Historically, Mississippi had a single primitive weapon season for deer.  It took place from December 2 until December 15.  Back then, we used black powder guns with exposed hammers and a little percussion cap for ignition.  Scopes with any level of magnification were prohibited.  Hunting in the rain was tough.  Sometimes the guns would fire and other times you didn’t get so lucky.  Cleanup consisted of soaking the barrel in a bathtub of hot water.  It made a mess that resulted in a few scoldings from my mom when I was young.

In the mid to late 80s, Knight Muzzleloaders came along and hunters started moving to inline muzzleloaders.  They were more reliable, but cleanup continued to be a pain in the backside.  A little later, magnified scopes were allowed for our primitive season.  With each step, the guns used became less and less primitive.
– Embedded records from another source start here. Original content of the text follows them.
Lemma first_pass r c srv data g n ep gw :
  inputs_ready r c srv data g n ep gw ->
  exists res c1 x, goes (routeBinding (cl_binding c) srv data g n) c res c1 /\ keeps_identity c c1 /\
    snd res = None /\ routed srv data g n ep c1 x.
Proof.
  intros Hin. pose proof (steady_of_goes srv c _ (ready_endpoint _ _ _ _ _ _ _ _ Hin)) as Hep.
  set (c1 := annotate AnnotationGatewayRef (RefKey n g) c).
  set (c2 := annotate AnnotationServiceRef (RefKey (om_namespace (srv_meta srv)) (ep_name ep)) c1).
  set (o := desiredRoute (cl_binding c2) g n (serverPath srv) (routeHostnames data) ep).
  destruct (settle_createOrUpdate KHTTPRoute c2 o eq_refl eq_refl) as (e & c3 & Hg & Hb & Hr & _ & _ & Hx & Hs).
  assert (Hid : same_identity (cl_binding c) (cl_binding c2)).
  { eapply same_identity_trans; apply annotate_identity. }
  assert (Hr2 : same_rest c c2) by (eapply same_rest_trans; apply annotate_rest).
  assert (Hgo : forall res c4, goes (match e with Some e => mret (noRequeue, Some e) | None => publishRoute (cl_binding c3) data g n (serverPath srv) end) c3 res c4 ->
                goes (routeBinding (cl_binding c) srv data g n) c res c4).
  { intros res c4 Hgo. eapply goes_bind; [apply goes_Ensure|]. cbn beta iota. fold c1.
    eapply goes_bind; [apply goes_Backend; intros c' Hc'; apply Hep; rewrite Hc'; apply annotate_rest|]. cbn beta iota zeta. fold c2.
    rewrite hostname_passes by apply Hin. eapply goes_bind; [exact Hg|]. by rewrite <- Hb. }
  assert (He : e = None).
  { pose proof Hid as (Hi1 & Hi2 & Hi3)%same_identity_fields.
    eapply (createOrUpdate_succeeds KHTTPRoute c2 o); [done|done| | |exact Hg].
    - apply SetControllerReference_succeeds; [done|]. by intros ref.
    - intros x Hx'. assert (Hxc : cl_route c = Some x) by (rewrite <- Hx'; unfold c2, c1; symmetry; exact (eq_trans (annotate_slot _ _ _ KHTTPRoute) (annotate_slot _ _ _ KHTTPRoute))).
      destruct (ready_route _ _ _ _ _ _ _ _ Hin x Hxc) as [Hns Href]. apply SetControllerReference_succeeds; [by rewrite Hi2|].
      intros ref Hc. destruct (Href ref Hc) as (? & ? & ?). by rewrite Hi3. }
  subst e. destruct (Hx eq_refl) as (x & Hslot & Hspec). cbn in Hslot.
  assert (Hgw3 : cl_get c3 Cached KGateway n g = Ok gw) by (destruct Hr as (-> & _), Hr2 as (-> & _); apply Hin).
  destruct (publishRoute_succeeds data g n gw (serverPath srv) x c3 Hgw3 (ready_host _ _ _ _ _ _ _ _ Hin) Hslot)
    as (res & c4 & Hg4 & (Hm4 & Hsp4 & Hrest4 & Hsl4 & _) & Hres).
  pose proof (Hsl4 KHTTPRoute (not_elem_of_nil _)) as Hr4. cbn in Hr4.
  exists res, c4, x. split; [by apply Hgo|]. split.
  { split; [|eapply same_rest_trans; [exact Hr2|by eapply same_rest_trans]]. rewrite Hb in Hm4, Hsp4.
    destruct Hid as [Hi1 Hi2]. split; [congruence|]. by rewrite Hm4. }
  split; [exact Hres|]. rewrite Hb in Hm4.
  split; [rewrite (annotation_meta _ _ _ Hm4); unfold c2; rewrite annotation_annotate_ne by done; apply annotation_annotate|].
  split; [rewrite (annotation_meta _ _ _ Hm4); apply annotation_annotate|].
  split; [congruence|]. split; [exact Hspec|]. intros c5 [Hm5 Hal].
  assert (Ho : desiredRoute (cl_binding c5) g n (serverPath srv) (routeHostnames data) ep = o).
  { unfold o, desiredRoute. by rewrite Hm5, Hm4. }
  rewrite Ho. apply Hs. split; [by rewrite Hm5, Hm4, Hb|]. cbn in Hal. by rewrite Hr4 in Hal.
Qed.

(** A later pass, with the route accepted, registers the binding. *)
Lemma second_pass r c srv data g n ep gw c1 x x' :
  inputs_ready r c srv data g n ep gw -> keeps_identity c c1 -> routed srv data g n ep c1 x ->
  route_meta x' = route_meta x -> route_spec x' = route_spec x -> accepted_by x' g n ->
  exists c2, goes (Reconcile r (bindingKey (cl_binding c))) (set_route (Some x') c1) (noRequeue, None) c2 /\
    keeps_identity c c2 /\ binding_registered (cl_binding c2) /\
    mgb_url (mgb_status (cl_binding c2)) = acceptedScheme gw x' g n +:+ "://" +:+ FormatHost (publicHost data gw) +:+ serverPath srv.
Proof.
  intros Hin [Hid Hr] (Ha1 & Ha2 & Hx & Hspec & Hs) Hm' Hsp' Hacc.
  pose proof (steady_of_goes srv c _ (ready_endpoint _ _ _ _ _ _ _ _ Hin)) as Hep.
  set (c1' := set_route (Some x') c1).
  assert (Hgw : cl_get c1' Cached KGateway n g = Ok gw).
  { change (cl_get c1') with (cl_get c1). destruct Hr as (-> & _). apply Hin. }
  destruct (publishStatus_registers data g n gw (serverPath srv) x' c1' Hgw (ready_host _ _ _ _ _ _ _ _ Hin) Hacc)
    as (c2 & Hg & (Hm & Hsp & Hrest & _) & Hreg & Hurl).
  exists c2. split; [|split; [split|]; [|by eapply same_rest_trans; [exact Hr|]|done]].
  - eapply enter; [exact Hin|by split|].
    eapply goes_bind; [apply silent_goes, silent_Ensure, Ha1|]. cbn beta iota.
    eapply goes_bind; [apply silent_goes, silent_Backend; [apply Hep, Hr|exact Ha2]|]. cbn beta iota zeta.
    rewrite hostname_passes by apply Hin.
    eapply goes_bind; [apply silent_goes, Hs; split; [done|]; cbn; rewrite Hx; cbn; by rewrite Hm', Hsp'|]. cbn beta iota.
    eapply goes_after; [apply (read_slot KHTTPRoute)|]. exact Hg.
  - destruct Hid as [Hi1 Hi2]. split; [by rewrite Hsp|]. by rewrite Hm.
Qed.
Around 2005, Mississippi passed legislation allowing some single shot rifles in .38 caliber or larger to be used.  The most common was the H&R Handi Rifle in 45/70.  Hunters rushed out to upgrade their weapons.  As the demand increased, the price spiked.  A few years later, the primitive weapon definition was modified from .38 caliber or larger to .35 caliber of larger.  Hunters again rushed out to upgrade their primitive weapons with the .35 Whelen being the most popular.  You would be hard pressed to find anyone that would call a Thompson Center Encore in .35 Whelen topped with a Swarovski a “primitive weapon.”
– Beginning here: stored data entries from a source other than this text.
(** Inl is a nil config: the binding was handled, with this error; the binding returned
    with the config carries the recorded annotation. *)
Definition parseConfig (r : Reconciler) (binding : MCPGatewayBinding) (mcpServer : MCPServer)
    : M (option error + MCPGatewayBinding * parsedConfig) :=
  let refuse message := err ← setNotRegistered binding message; mret (inl err) in
  let configRef := mgb_configRef (mgb_spec binding) in
  if configRef == "" then refuse "spec.configRef is required for kuadrant provider"
  else
    got ← call (CGet Direct KConfigMap (om_namespace (mgb_meta binding)) configRef);
    match got with
    | Err e => if negb (IsNotFound e) then mret (inl (Some e))
               else refuse ("ConfigMap " +:+ fmt.q configRef +:+ " not found")
    | Ok configMap =>
        let data := cm_data configMap in
        let extName := configValue data configKeyExtensionName in
        let extNamespace := configValue data configKeyExtensionNamespace in
        if extName == "" then
          refuse ("ConfigMap " +:+ fmt.q configRef +:+ " missing required key " +:+ fmt.q configKeyExtensionName)
        else if extNamespace == "" then
          refuse ("ConfigMap " +:+ fmt.q configRef +:+ " missing required key " +:+ fmt.q configKeyExtensionNamespace)
        else if negb (ValidExtensionName extName) then
          refuse (fmt.q configKeyExtensionName +:+ " value " +:+ fmt.q extName +:+ " is not a valid RFC 1123 name")
        else if negb (ValidExtensionNamespace extNamespace) then
          refuse (fmt.q configKeyExtensionNamespace +:+ " value " +:+ fmt.q extNamespace +:+ " is not a valid RFC 1123 namespace name")
        else if (0 <? List.length (AllowedExtensionNamespaces r))%nat
                && negb (existsb (String.eqb extNamespace) (AllowedExtensionNamespaces r)) then
          refuse (fmt.q configKeyExtensionNamespace +:+ " " +:+ fmt.q extNamespace
                  +:+ " is not in the operator's trusted extension-namespace allowlist")
        else
          let configured := configValue data configKeyPrefix in
          annotated ← EnsureBindingAnnotations binding {[ AnnotationExtensionRef := RefKey extNamespace extName ]};
          match annotated with
          | Err e => mret (inl (Some e))
          | Ok binding' =>
              mret (inr (binding',
                {| pc_extensionName := extName; pc_extensionNamespace := extNamespace;
                   pc_sectionName := configValue data configKeySectionName;
                   pc_routeHostname := configValue data configKeyRouteHostname;
                   pc_prefix := if configured == "" then autoPrefix mcpServer else configured;
                   pc_path := serverPath mcpServer;
                   pc_prefixAutoGenerated := configured == "" |}))
          end
    end.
While the definition of primitive weapon was evolving, the number of primitive weapon seasons increased.  What was once limited to December 2 through 15 was expanded to include a new season at the end of January.  Then, an additional primitive “doe only” season was added in November for the week prior to open day of the traditional gun season.

Not content with a not so primitive weapon and a greatly lengthened primitive season, the Mississippi Legislature again decided to tinker with the allowable weapons for primitive season.  Beginning with the 2014-2015 deer season, House Bill 1139 modifies Miss. Code 49-7-31 as follows:

During any open season on deer with primitive
weapons after November 30, a person may use any legal weapon of
choice on private lands only, if the person is:
(i) The title owner of the land;
(ii) The lessee of the hunting rights on the land;

(iii) A member of a hunting club leasing the
hunting rights on the land; or
(iv) A guest of a person specified in subparagraph
(i), (ii) or (iii).

As a result, primitive weapons will be a thing of the past for most hunters on private land in Mississippi.  Hunters will be allowed use any weapon of choice on private land during the December and January deer seasons provided they own the land, lease the land, are a member of a deer club leasing the land or are a guest of someone that owns the land, leases the land or is in a deer club on the land.

The only deer season (outside of archery season) where a primitive weapon will be required will be the early “doe only” November season preceding the traditional gun season.  Is this the final step?  Doubtful.  Hunters want more opportunity (days) and want to hunt with their choice of weapon.  It probably will not occur in the next five years and maybe not in the next ten, but a complete weapon of choice season eliminating archery and primitive weapon seasons is on the horizon.  Hopefully there will be enough deer around at that time for us to continue hunting!